To further explore the molecular mechanism of wood formation in R. pseudoacacia, we downloaded the sequences of the laccase (LAC) gene family for A. thaliana (Supplementary Table 11) from the TAIR database (https://www.arabidopsis.org/) and identified the corresponding LACs for the other 15 species. We first used BLASTP v2.2.29+ to search for the candidate orthologous to LACs against the A. thaliana LACs. HMMER v3.2.1 (http://hmmer.org/)105 was then employed to scan the domain information for each candidate gene. Only the genes that have three conserved Cu-oxidase domains (Cu-oxidase, Cu-oxidase_2, and Cu-oxidase_3) were retained. We also detected and retained the candidate genes with the four copper binding regions (HxH, HxH, HxxHxH, and HCHxxxH). A phylogenetic analysis was then carried out by RAxML to examine if the LAC candidate genes were clustered together.

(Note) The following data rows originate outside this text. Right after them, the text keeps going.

(** Entries of the list that belong to another entry stay. *)
Lemma removed_list k a c s : rrset_l (removed k a c s) = base.filter (fun e => le_cent e.2 <> a) (rrset_l s).
Proof. done. Qed.

(** ** Expired record sets *)

Lemma listed_drop c i r : all_listed c -> RRARR_INDEX c i = Some r -> all_listed (dropped abi i r c).
Proof.
  intros [H1 H2] Hr. pose proof (proj1 (index_arr c i r) Hr) as Hx. constructor; [|done].
  intros j r' Hj Hl. unfold dropped in Hj. rewrite index_put in Hj by (by rewrite Hx). case_decide; [done|].
  specialize (H1 j r' Hj Hl). unfold local in *. unfold dropped, put; simpl. by rewrite has_without.
Qed.

(** A record set of a cached entry goes, and its size is taken off the total. *)
Definition after_purge (a i : nat) (r : rr_set_t) (c : dns_cent_t) (s : cache) : cache :=
  set_size (cache_size s + - rrset_size r) (after_drop abi a i r c s).

Lemma purge_inv s k a c i r : Inv s -> hash s !! k = Some a -> cents s !! a = Some c -> RRARR_INDEX c i = Some r ->
  Inv (after_purge a i r c s).
Proof.
  intros [B L Z] Hk Ha Hr. pose proof (b_core _ B) as K. pose proof (core_drop abi s a c i r K Ha Hr) as K'.
  pose proof (touches_drop abi s a c i r Ha) as T.
  assert (cents (after_drop abi a i r c s) !! a = Some (dropped abi i r c)) as Ha' by (simpl; apply lookup_insert_eq).
  constructor.
  - destruct (base_touch _ _ k a B K' T Hk) as [K2 O2 N2]. constructor; try done. by eapply core_ext; [..|exact K2].
  - intros k' b d Hk' Hb. eapply (listed_touch s (after_drop abi a i r c s) a L T); [|exact Hk'|exact Hb].
    intros d' Hd'. rewrite Ha' in Hd'. simplify_eq. apply listed_drop; [|done]. exact (L _ _ _ Hk Ha).
  - simpl. rewrite Z. change (total (after_purge a i r c s)) with (total (after_drop abi a i r c s)).
    rewrite (total_touch s _ k a c (dropped abi i r c) K T Hk Ha Ha'). simpl. lia.
Qed.

Lemma purge_set_run s k a c i r : Inv s -> hash s !! k = Some a -> cents s !! a = Some c -> RRARR_INDEX c i = Some r ->
  (rv ← del_cent_rrset_by_index abi a i; add_size (- rv)) s = Some (tt, after_purge a i r c s).
Proof.
  intros [B _ _] Hk Ha Hr. unfold mbind, M_bind. rewrite (del_set_run abi s a c i r (b_core _ B) Ha Hr). done.
Qed.

(** ** Local records *)

(** The cached entry of a name. *)
Definition view (s : cache) (k : list byte) : option dns_cent_t := hash s !! k ≫= fun a => cents s !! a.

Lemma view_some s k c : view s k = Some c <-> exists a, hash s !! k = Some a /\ cents s !! a = Some c.
Proof.
  unfold view. split; [|intros (a & H & H'); by rewrite H].
  destruct (hash s !! k) as [a|] eqn:H; [|done]. intros H'. by exists a.
Qed.

(** A record set with the same records and lifetime, local or not. *)
Record same_data (r r' : rr_set_t) : Prop := {
  sd_rrs : rrs r' = rrs r;
  sd_ttl : ttl r' = ttl r;
  sd_local : has (rflags r') CF_LOCAL = has (rflags r) CF_LOCAL;
}.

Definition keeps_local (c c' : dns_cent_t) : Prop :=
  forall i r, RRARR_INDEX c i = Some r -> has (rflags r) CF_LOCAL = true ->
  exists r', RRARR_INDEX c' i = Some r' /\ same_data r r'.

(** Every local record set stays in the cache, under its name and type. *)
Definition kept (s s' : cache) : Prop :=
  forall k c i r, view s k = Some c -> RRARR_INDEX c i = Some r -> has (rflags r) CF_LOCAL = true ->
  exists c' r', view s' k = Some c' /\ RRARR_INDEX c' i = Some r' /\ same_data r r'.

(** Every record set in the cache was there before, under its name and type. *)
Definition shrinks (s s' : cache) : Prop :=
  forall k c' i r', view s' k = Some c' -> RRARR_INDEX c' i = Some r' ->
  exists c r, view s k = Some c /\ RRARR_INDEX c i = Some r /\ same_data r r'.

#[export] Instance same_data_trans : Transitive same_data.
Proof. intros r1 r2 r3 [] []. constructor; congruence. Qed.

Lemma keeps_local_sub c c' : (forall i r, RRARR_INDEX c i = Some r -> has (rflags r) CF_LOCAL = true -> RRARR_INDEX c' i = Some r) ->
  keeps_local c c'.
Proof. intros H i r Hr L. exists r. split; [by apply H|done]. Qed.

#[export] Instance keeps_local_refl : Reflexive keeps_local.
Proof. intros c. by apply keeps_local_sub. Qed.

#[export] Instance keeps_local_trans : Transitive keeps_local.
Proof.
  intros c1 c2 c3 H1 H2 i r Hr L. destruct (H1 i r Hr L) as (r' & Hr' & S1).
  destruct (H2 i r' Hr') as (r'' & ? & S2); [by rewrite (sd_local _ _ S1)|]. exists r''. split; [done|by etrans].
Qed.

#[export] Instance kept_refl : Reflexive kept.
Proof. intros s k c i r Hc Hr L. by exists c, r. Qed.

#[export] Instance kept_trans : Transitive kept.
Proof.
  intros s1 s2 s3 H1 H2 k c i r Hc Hr L. destruct (H1 k c i r Hc Hr L) as (c' & r' & Hc' & Hr' & S1).
  destruct (H2 k c' i r' Hc' Hr') as (c'' & r'' & ? & ? & S2); [by rewrite (sd_local _ _ S1)|].
  exists c'', r''. split; [done|]. split; [done|by etrans].
Qed.

#[export] Instance shrinks_refl : Reflexive shrinks.
Proof. intros s k c i r Hc Hr. by exists c, r. Qed.

#[export] Instance shrinks_trans : Transitive shrinks.
Proof.
  intros s1 s2 s3 H1 H2 k c i r Hc Hr. destruct (H2 k c i r Hc Hr) as (c' & r' & Hc' & Hr' & S2).
  destruct (H1 k c' i r' Hc' Hr') as (c'' & r'' & ? & ? & S1). exists c'', r''. split; [done|]. split; [done|by etrans].
Qed.

(** Only entry [a] changes. *)
Lemma kept_store s s' a : hash s' = hash s -> (forall b, b <> a -> cents s' !! b = cents s !! b) ->
  (forall c, cents s !! a = Some c -> exists c', cents s' !! a = Some c' /\ keeps_local c c') -> kept s s'.
Proof.
  intros Eh Eo Ha k c i r (b & Hk & Hb)%view_some Hr L. destruct (decide (b = a)) as [->|N].
  - destruct (Ha c Hb) as (c' & Hc' & H). destruct (H i r Hr L) as (r' & ? & ?). exists c', r'. split; [|done].
    apply view_some. exists a. by rewrite Eh.
  - exists c, r. split; [|done]. apply view_some. exists b. by rewrite Eh, Eo.
Qed.

Lemma shrinks_store s s' a : hash s' = hash s -> (forall b, b <> a -> cents s' !! b = cents s !! b) ->
  (forall c' i r', cents s' !! a = Some c' -> RRARR_INDEX c' i = Some r' ->
     exists c r, cents s !! a = Some c /\ RRARR_INDEX c i = Some r /\ same_data r r') -> shrinks s s'.
Proof.
  intros Eh Eo Ha k c' i r' (b & Hk & Hb)%view_some Hr. rewrite Eh in Hk. destruct (decide (b = a)) as [->|N].
  - destruct (Ha c' i r' Hb Hr) as (c & r & Hc & Hi & Sd). exists c, r. split; [apply view_some; by exists a|done].
  - rewrite Eo in Hb by done. exists c', r'. split; [|done]. apply view_some. by exists b.
Qed.

Lemma shrinks_ext s s' : hash s' = hash s -> cents s' = cents s -> shrinks s s'.
Proof. intros Eh Ec k c i r Hc Hr. exists c, r. split; [|done]. unfold view in *. by rewrite Eh, Ec in Hc. Qed.

Lemma shrinks_removed s k a c : shrinks s (removed k a c s).
Proof.
  intros k' d i r (b & Hk & Hb)%view_some Hr. simpl in *. apply lookup_delete_Some in Hk as [_ Hk].
  apply lookup_delete_Some in Hb as [_ Hb]. exists d, r. split; [|done]. apply view_some. by exists b.
Qed.

Lemma kept_ext s s' : hash s' = hash s -> cents s' = cents s -> kept s s'.
Proof. intros Eh Ec. apply (kept_store s s' 0); [done|by rewrite Ec|]. intros c Hc. exists c. by rewrite Ec. Qed.

(** An entry without local record sets goes. *)
Lemma kept_removed s k a c : Core s -> hash s !! k = Some a -> cents s !! a = Some c ->
  (forall i r, RRARR_INDEX c i = Some r -> has (rflags r) CF_LOCAL = false) -> kept s (removed k a c s).
Proof.
  intros K Hk Ha H k' d i r (b & Hk' & Hb)%view_some Hr L. exists d, r. split; [|done].
  assert (b <> a) as N by (intros ->; simplify_eq; by rewrite (H i r Hr) in L).
  apply view_some. exists b. simpl. rewrite !lookup_delete_ne; [done..|congruence|congruence].
Qed.

Lemma kept_purge s a c i r : cents s !! a = Some c -> RRARR_INDEX c i = Some r -> has (rflags r) CF_LOCAL = false ->
  kept s (after_purge a i r c s).
Proof.
  intros Ha Hr L. apply (kept_store _ _ a); [done|intros b N; simpl; by rewrite lookup_insert_ne|].
  intros c' Hc'. simplify_eq. simpl. rewrite lookup_insert_eq. eexists. split; [done|]. apply keeps_local_sub.
  intros j r' Hj L'. unfold dropped. rewrite index_put; [|apply index_arr in Hr; by rewrite Hr].
  rewrite decide_False; [done|]. intros ->. congruence.
Qed.

Lemma shrinks_purge s a c i r : cents s !! a = Some c -> RRARR_INDEX c i = Some r -> shrinks s (after_purge a i r c s).
Proof.
  intros Ha Hr. apply (shrinks_store _ _ a); [done|intros b N; simpl; by rewrite lookup_insert_ne|].
  intros c' j r' Hc' Hj. simpl in Hc'. rewrite lookup_insert_eq in Hc'. simplify_eq. exists c, r'. split; [done|].
  unfold dropped in Hj. rewrite index_put in Hj; [|apply index_arr in Hr; by rewrite Hr]. by case_decide.
Qed.

(** ** Entries of the callers *)

(** An entry that is not in the hash table is left alone, and stays out of it. *)
Definition foreign (s s' : cache) : Prop :=
  forall b c, cents s !! b = Some c -> (forall k, hash s !! k <> Some b) ->
  cents s' !! b = Some c /\ forall k, hash s' !! k <> Some b.

#[export] Instance foreign_refl : Reflexive foreign.
Proof. intros s b c Hb N. done. Qed.

#[export] Instance foreign_trans : Transitive foreign.
Proof. intros s1 s2 s3 H1 H2 b c Hb N. destruct (H1 b c Hb N). by apply H2. Qed.

Lemma foreign_store s s' k a : hash s !! k = Some a -> hash s' = hash s -> (forall b, b <> a -> cents s' !! b = cents s !! b) ->
  foreign s s'.
Proof. intros Hk Eh Eo b c Hb N. rewrite Eh, Eo; [done|]. intros ->. by apply (N k). Qed.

Identification of whole-genome duplication (WGD) events and genome synteny
Inter- and intragenomic homologous genes were identified using ColinearScan106. We first used BLASTP v2.2.29+ (E value <1 × 10−5) to search for the putative paralogous and orthologous gene pairs within or between genomes with a maximum of 20 alignments for each query sequence. The maximal collinearity gap length between genes was set to 50 for the ColinearScan. The synonymous substitution (Ks) values of the identified colinear gene pairs were then calculated using the YN00 program in the PAML package using the Nei–Gojobori method107. The median Ks value for the colinear gene pairs from each colinear block was shown in the syntenic dot plots to help distinguish event-related syntenic regions. Gaussian kernel density fitting was then performed to estimate the probability density distribution of inter- and intraspecies Ks values with the bins number set to 200. The above synteny analyses were performed using the wgdi toolkit (https://github.com/SunPengChuan/wgdi)108.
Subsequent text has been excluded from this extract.